And this our life, exempt from public haunt…


A Reflection Room -what an wonderful idea. We live our lives inside our busy heads. We only interpret what’s out there; our experience of it is inside, not outside.

But is that really enough? Does a mirror actually tell us how others see us -and is that important? A Reflection Room is where you could go to talk about your grief, or compare it with that of others; a place where you could go to consider your life, or illness, in a social context; or an area where you could, if you wished, simply be alone with your thoughts without all the distractions of a noisy world to evaluate. But there doesn’t have to be a strict protocol; it doesn’t even have to be a room, just an enclosure, perhaps, where you can be alone with your thoughts… or a friend.

Now that I am retired, of course, Time is not an issue like it once was; maybe that’s something to reflect on as well: living as I do in an empty house, I have perhaps too many quiet rooms from which to choose. And yet, the idea of discovering another contemplative soul in search of meaning may be the real value of a Reflection Room: we are our stories -but perhaps only when we share them. And let’s face it, reflection seems rather one-sided, if the only view we consider is the one we fashion for ourselves. We are social animals, and stand to gain from the experience of others; the stories of others; the opinion of others. I’m not sure I’ve always appreciated that, of course -but I’ve never been old before…

I don’t know why I decided to have lunch at a restaurant downtown, but I liked the fact that the one I chose had little booths where I could sit and read far from the madding crowd while I ate. It’s amazing how private one can feel, enclosed inside those two little walls while people hurry past without so much as a glance. But, as I waited for the server to show me to a booth, I saw Jonathan sitting in one of them and walked over to say hello.
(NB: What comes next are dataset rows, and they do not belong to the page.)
(* ===== verification/McpFlow.v ===== *)
(** * Sending and storing over MCP

    The writing tools of [Mcp] over any store that keeps the contract of
    [Bundles]: an inline send stores exactly the files its credential declares
    or changes nothing, and what a put stored is what every reader of the store
    gets. *)

From Stdlib Require Import Ascii String.
From stdpp Require Import pretty.
From S2P Require Import Prelude PyStr PyCodec Json DateTime Effects PyNum Paths Limits Config.
From S2P Require Import Claims KeyStore Jwt FsModel Storage World Frame Backends Bundles Downloads Inbox Files RoundTrips.
From S2P Require Import SendInit Upload Download TwoPhase SendFlow Agents Server Mcp Agree.
Local Open Scope string_scope.
Local Open Scope list_scope.
Local Open Scope effect_scope.

(** ** Lemmas: the decoded contents *)

(** The call has the contents [d] for the name [n]. *)
Definition supplied (files : list SendInlineFile) (n : str) (d : bytes) : Prop :=
  ∃ f, f ∈ files ∧ il_name f = n ∧ decode_inline_content (il_content f) (il_encoding f) n = Ok d.

Lemma decode_files_sound by_name files D decoded :
  decode_files by_name D files = Ok decoded →
  (∀ n, n ∈ dom decoded → n ∈ dom D ∨ n ∈ dom by_name) ∧
  ∀ n d, decoded !! n = Some d → D !! n = Some d ∨ supplied files n d.
Proof.
  revert D. induction files as [|f files IH]; intros D.
  { intros [= ->]. split; auto. }
  cbn [decode_files]. unfold res_bind. destruct (by_name !! il_name f) as [declared|] eqn:Eb; [|done].
  destruct (decode_inline_content _ _ _) as [d|] eqn:Ed; [|done].
  destruct (get_int "size" 0 declared) as [z|]; [|done]. case_decide; [|done].
  intros [Hdom Hlook]%IH. split.
  - intros n [Hn|?]%Hdom; [|by right]. rewrite dom_insert in Hn.
    apply elem_of_union in Hn as [->%elem_of_singleton|?]; [|by left]. right. by apply elem_of_dom.
  - intros n d' [Hn|(g & ? & ? & ?)]%Hlook.
    + destruct (decide (il_name f = n)) as [<-|Hne].
      * rewrite lookup_insert_eq in Hn. injection Hn as <-. right. exists f. split_and!; [by left|done|done].
      * rewrite lookup_insert_ne in Hn by done. by left.
    + right. exists g. split_and!; [by right|done|done].
Qed.

Lemma check_missing_ok by_name decoded :
  check_missing by_name decoded = Ok tt → dom by_name ⊆ (dom decoded : gset str).
Proof.
  unfold check_missing. destruct (sorted _) as [|x l] eqn:E; [|done]. intros _ n Hn.
  destruct (decide (n ∈ (dom decoded : gset str))) as [?|Hnot]; [done|]. exfalso.
  assert (Hin : n ∈ sorted (elements (dom by_name ∖ dom decoded : gset str))).
  { rewrite elem_of_sorted. set_solver. }
  rewrite E in Hin. by apply not_elem_of_nil in Hin.
Qed.

(** The files in the order of the manifest. *)
Definition contents_of (decoded : gmap str bytes) (names : list str) : list (str * bytes) :=
  omap (λ n, d ← decoded !! n; Some (n, d)) names.

Lemma contents_names decoded names :
  (∀ n, n ∈ names → is_Some (decoded !! n)) → (contents_of decoded names).*1 = names.
Proof.
  induction names as [|n names IH]; intros Hd; [done|]. destruct (Hd n) as [d E]; [by left|].
  unfold contents_of. cbn. rewrite E. cbn. f_equal. apply IH. intros m Hm. apply Hd. by right.
Qed.

Lemma contents_lookup decoded names n d : (n, d) ∈ contents_of decoded names → decoded !! n = Some d.
Proof.
  unfold contents_of. rewrite list_elem_of_omap. intros (m & _ & Em). destruct (decoded !! m) as [d'|] eqn:E; [|done].
  cbn in Em. by simplify_eq.
Qed.

(** ** Lemmas: an inline send *)

Section inline.
Context {S C K : Type} `{StorageReads S, !BundleLaws S, ClaimReads C, KeyReads K, !App K, PyJwt}.
Abbreviation W := (World S C K).
Implicit Types (w : W).

Lemma wp_inline_files p h0 s0 decoded names V0 (entries : list json) h total w :
  declared_names entries = Ok names → (∀ n, n ∈ names → is_Some (decoded !! n)) →
  names_ok (V0.*1 ++ names) → bl_session p h0 V0 s0 (w_store w) h →
  wp (fold_m (inline_step decoded) (h, total) entries)
    (λ r w', bl_session p h0 (V0 ++ contents_of decoded names) s0 (w_store w') r.1 ∧ w_now w' = w_now w)
    (λ _ _, False) w.
Proof.
  intros Hn%map_res_Ok. revert V0 h total w. induction Hn as [|e n entries names He Hn IH]; intros V0 h total w Hd Hok Hs.
  { cbn. by rewrite app_nil_r. }
  destruct (Hd n) as [d E]; [by left|]. cbn [fold_m]. apply wp_bind. unfold inline_step at 1.
  apply wp_bind, wp_of_res. rewrite He, E. apply wp_bind, wp_on_store.
  assert (Hok1 : names_ok (V0.*1 ++ [n])) by (apply (names_ok_prefix _ names); by rewrite <- app_assoc).
  destruct (bl_write _ _ _ _ _ _ n d Hs Hok1) as (h' & s' & Ew & Hs'). unfold wp at 1. cbn [fst]. rewrite Ew.
  apply wp_ret. eapply wp_mono; [| |apply (IH (V0 ++ [(n, d)]))].
  - intros r w' [Hs2 Hnow]. split; [|done]. unfold contents_of. cbn. rewrite E. cbn.
    by rewrite <- app_assoc in Hs2.
  - done.
  - intros m Hm. apply Hd. by right.
  - rewrite fmap_app, <- app_assoc. exact Hok.
  - exact Hs'.
Qed.

(** What a failure of the body leaves: the reads of before the call. *)
Lemma wp_inline_failed {A} (P : Prop) p h0 (h : sb_writer) V s0 e w (Q : A → W → Prop) :
  bl_session p h0 V s0 (w_store w) h → P →
  wp (on_store (sb_abort h0);;;
      when (is_ValueError e) (struct_log WARNING "upload_manifest_violation");;;
      struct_log WARNING "upload_rollback";;;
      raise e) Q (λ _ w', bl_inv (w_store w') ∧ same_reads s0 (w_store w') ∧ P) w.
Proof.
  intros Hs HP. destruct (bl_abort _ _ _ _ _ _ Hs) as (s' & E & Hi & Hsame).
  apply wp_bind, wp_on_store. unfold wp at 1. rewrite E.
  apply wp_bind. destruct (is_ValueError e); [apply wp_struct_log|apply wp_ret]; by apply wp_bind, wp_struct_log, wp_raise.
Qed.

Lemma wp_open_or_value_error (P : Prop) p s0 w (Q : sb_writer → W → Prop) :
  w_store w = s0 → bl_inv s0 → key_ok p → (¬ bl_free s0 p → P) →
  (∀ h s, bl_session p h [] s0 s h → Q h (set_store s w)) →
  wp (open_or_value_error p) Q (λ _ w', bl_inv (w_store w') ∧ same_reads s0 (w_store w') ∧ P) w.
Proof.
  intros <- Hi Hp HP HQ. unfold open_or_value_error. apply wp_catch, wp_on_store.
  pose proof (bl_open p (w_store w) Hi Hp) as Ho. unfold wp at 1. unfold wp in Ho.
  destruct (sb_open_bundle_write p (w_store w)) as [[h|e] s] eqn:E; [by apply HQ|].
  assert P as HP'.
  { apply HP. intros Hfree. destruct (bl_open_free p (w_store w) Hi Hp Hfree) as (h & s' & E'). congruence. }
  destruct Ho. by destruct e as [| |[]| | | | | | | | | | | | | | | | |].
Qed.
I was surprised he’d chosen a booth, actually; Jonathan is a large man, and age had not been kind to his waistline. As I approached, I noticed that he seemed to be not so much relaxing in the booth, as wedged in. He looked uncomfortable, but nevertheless he acknowledged me with a smile and invited me to sit with him. The array of plates seemed an embarrassing stereotype of his obesity and he quickly busied himself clearing a space for me.

I smiled at the abundance. “You gonna eat all this, Jon?” I said, trying to make light of the clutter.

His eyes attempted an embarrassed foray onto my cheeks, and he shrugged. “I ordered a couple of things from the menu, G,” he said, and quickly recalled his eyes. “Help yourself, though,” he mumbled, as if saying it softly might lessen the guilt he appeared to feel.

I thanked him for offering, but just ordered a salad and coffee when the server arrived. I was not trying to make a point with my choice, but he seemed defensive all the same.

“I don’t ever intend to order so much when I go to a restaurant, but I can’t help myself when I read the menu.” He poked listlessly at a plate full of fries on one of the plates and then, after pouring some ketchup over them, forked a bunch of them into his mouth. “You have to admit, the fries are tempting though,” he continued, as if my order of a salad had accused him of something.

My coffee arrived right away, so I had a sip and nodded in agreement.

“I mean, I tell myself I should eat less, but somehow I’m seduced by fancy food names, or in a supermarket, by the colours on the shelves, or the items they put on sale as their best-before dates are expiring.” He stared at me for a moment, to see if I understood his dilemma.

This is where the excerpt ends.